Ningún ecuatoriano puede cuestionar la decisión de la autoridad para indagar y dejar en claro todos aquellos sucesos, pero el Fiscal General tiene la obligación de responder a la confianza ciudadana dando los pasos adecuados para llegar a la verdad sin asumir como ciertas las estrategias oficiales destinadas a posicionar el tema del 30-S como un intento de golpe de Estado que terminaría favoreciendo las tesis propagandísticas del Régimen.
El país no solamente necesita que se le diga toda la verdad sobre el 30-S, sino que requiere recuperar la fe en las instituciones y en la independencia de los poderes.

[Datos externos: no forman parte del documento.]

Lemma vl_rerender_same w d :
  VirtualizedList.Inv w →
  VirtualizedList.rendered (VirtualizedList.hooks w) = Some d →
  VirtualizedList.step w (VirtualizedList.Render (VirtualizedList.dep_attempt d)) = Ok w.
Proof.
  intros HI Hd. destruct w as [h b]. cbn in Hd. cbn [VirtualizedList.step].
  cbn [VirtualizedList.hooks].
  destruct (VirtualizedList.unmounted h) eqn:Hu; [done|].
  assert (Ha : VirtualizedList.attempt_changed (VirtualizedList.dep_attempt d) h = false).
  { unfold VirtualizedList.attempt_changed. by rewrite Hd, String.eqb_refl. }
  rewrite vl_commit_same, vl_pass_stable; [done|done|apply HI|done].
Qed.

Lemma pl_rerender_same w d :
  PollingList.Inv w →
  PollingList.rendered (PollingList.hooks w) = Some d →
  PollingList.step w (PollingList.Render (PollingList.dep_attempt d)) = Ok w.
Proof.
  intros HI Hd. destruct w as [h b]. cbn in Hd. cbn [PollingList.step].
  cbn [PollingList.hooks].
  destruct (PollingList.unmounted h) eqn:Hu; [done|].
  pose proof (PollingList.inv_synced _ HI d Hd) as Hs. cbn in Hs.
  assert (Hp : PollingList.pass (PollingList.dep_attempt d)
                 {| PollingList.hooks := h; PollingList.browser := b |}
               = {| PollingList.hooks := h; PollingList.browser := b |}).
  { unfold PollingList.pass, PollingList.attempt_changed, PollingList.len_changed.
    cbn. rewrite Hd, String.eqb_refl, Hs, Z.eqb_refl. cbn.
    unfold PollingList.with_hooks, PollingList.set_rendered. cbn.
    rewrite <- Hs. destruct d; cbn. rewrite <- Hd. by destruct h. }
  unfold PollingList.commit. by rewrite !Hp.
Qed.

(** X18. A re-render with unchanged props does nothing.  In every
    reachable state, rendering again with the props of the last render (the
    same attempt, in the conversation lists) leaves the component and the
    browser exactly as they were: no effect runs, no timer is armed, no frame
    is queued and no call is made. *)
Theorem rerender_with_same_props_is_noop :
  (∀ w p, ProcessLogsViewerContent.reachable w →
     ProcessLogsViewerContent.rendered (ProcessLogsViewerContent.hooks w) = Some p →
     ProcessLogsViewerContent.step w (ProcessLogsViewerContent.Render p) = Ok w)
  ∧ (∀ w p, VirtualizedProcessLogs.reachable w →
     VirtualizedProcessLogs.rendered (VirtualizedProcessLogs.hooks w) = Some p →
     VirtualizedProcessLogs.step w (VirtualizedProcessLogs.Render p) = Ok w)
  ∧ (∀ w p ab, CachedProcessLogs.reachable w →
     CachedProcessLogs.rendered (CachedProcessLogs.hooks w) = Some (p, ab) →
     CachedProcessLogs.step w (CachedProcessLogs.Render p) = Ok w)
  ∧ (∀ w d, ConversationList.reachable w →
     ConversationList.rendered (ConversationList.hooks w) = Some d →
     ConversationList.step w (ConversationList.Render (ConversationList.dep_attempt d))
     = Ok w)
  ∧ (∀ w d, VirtualizedList.reachable w →
     VirtualizedList.rendered (VirtualizedList.hooks w) = Some d →
     VirtualizedList.step w (VirtualizedList.Render (VirtualizedList.dep_attempt d))
     = Ok w)
  ∧ (∀ w d, PollingList.reachable w →
     PollingList.rendered (PollingList.hooks w) = Some d →
     PollingList.step w (PollingList.Render (PollingList.dep_attempt d)) = Ok w).
Proof.
  repeat apply conj.
  - intros w p _. apply pv_rerender_same.
  - intros w p _. apply vp_rerender_same.
  - intros w p ab Hr. apply cp_rerender_same. by apply cp_reachable_Inv.
  - intros w d Hr. apply cl_rerender_same. by apply cl_reachable_Inv.
  - intros w d Hr. apply vl_rerender_same. by apply vl_reachable_Inv.
  - intros w d Hr. apply pl_rerender_same. by apply pl_reachable_Inv.
Qed.

Lemma rerender_with_same_props_is_noop_witness :
  ProcessLogsViewerContent.reachable Sample.pv_shown
  ∧ ProcessLogsViewerContent.rendered (ProcessLogsViewerContent.hooks Sample.pv_shown)
    = Some Sample.pv_one
  ∧ ProcessLogsViewerContent.step Sample.pv_shown
      (ProcessLogsViewerContent.Render Sample.pv_one) = Ok Sample.pv_shown
  ∧ ConversationList.reachable Sample.cl_two
  ∧ ConversationList.step Sample.cl_two (ConversationList.Render "a1") = Ok Sample.cl_two.
Proof.
  destruct rerender_with_same_props_is_noop as (Hpv & _ & _ & Hcl & _).
  assert (Rpv : ProcessLogsViewerContent.reachable Sample.pv_shown).
  { exists [ProcessLogsViewerContent.Render Sample.pv_one]. by vm_compute. }
  assert (Hp : ProcessLogsViewerContent.rendered
                 (ProcessLogsViewerContent.hooks Sample.pv_shown) = Some Sample.pv_one)
    by (by vm_compute).
  assert (Rcl : ConversationList.reachable Sample.cl_two).
  { exists (Sample.cl_scrolled_up
              ++ [ConversationList.EntriesUpdated [Sample.e1; Sample.e2] "plan" false;
                  ConversationList.Advance 100; ConversationList.Timeout 2]).
    by vm_compute. }
  split; [exact Rpv|]. split; [exact Hp|]. split; [exact (Hpv _ _ Rpv Hp)|].
  split; [exact Rcl|].
  exact (Hcl Sample.cl_two
           {| ConversationList.dep_attempt := "a1"; ConversationList.dep_len := 2;
              ConversationList.dep_loading := false;
              ConversationList.dep_atBottom := false |} Rcl ltac:(by vm_compute)).
Defined.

Eso no ha ocurrido, lamentablemente, en recientes decisiones relacionadas con temas jurídicos muy delicados que tienen que ver con los derechos humanos o con asuntos de tanta trascendencia como el respeto a las libertades ciudadanas y la obligación de los mandatarios de tolerar una prensa independiente, crítica e investigativa que, en representación de la sociedad, exija rendición de cuentas al poder político.
Si el Fiscal realiza una tarea transparente, equilibrada, justa y ponderada, el país volverá a creer que aún es posible construir una democracia con fuerte institucionalidad.
Pero si ocurre lo contrario, habrá que lamentar que el deterioro de la justicia se va convirtiendo en la enfermedad social más grave que sufre el Ecuador.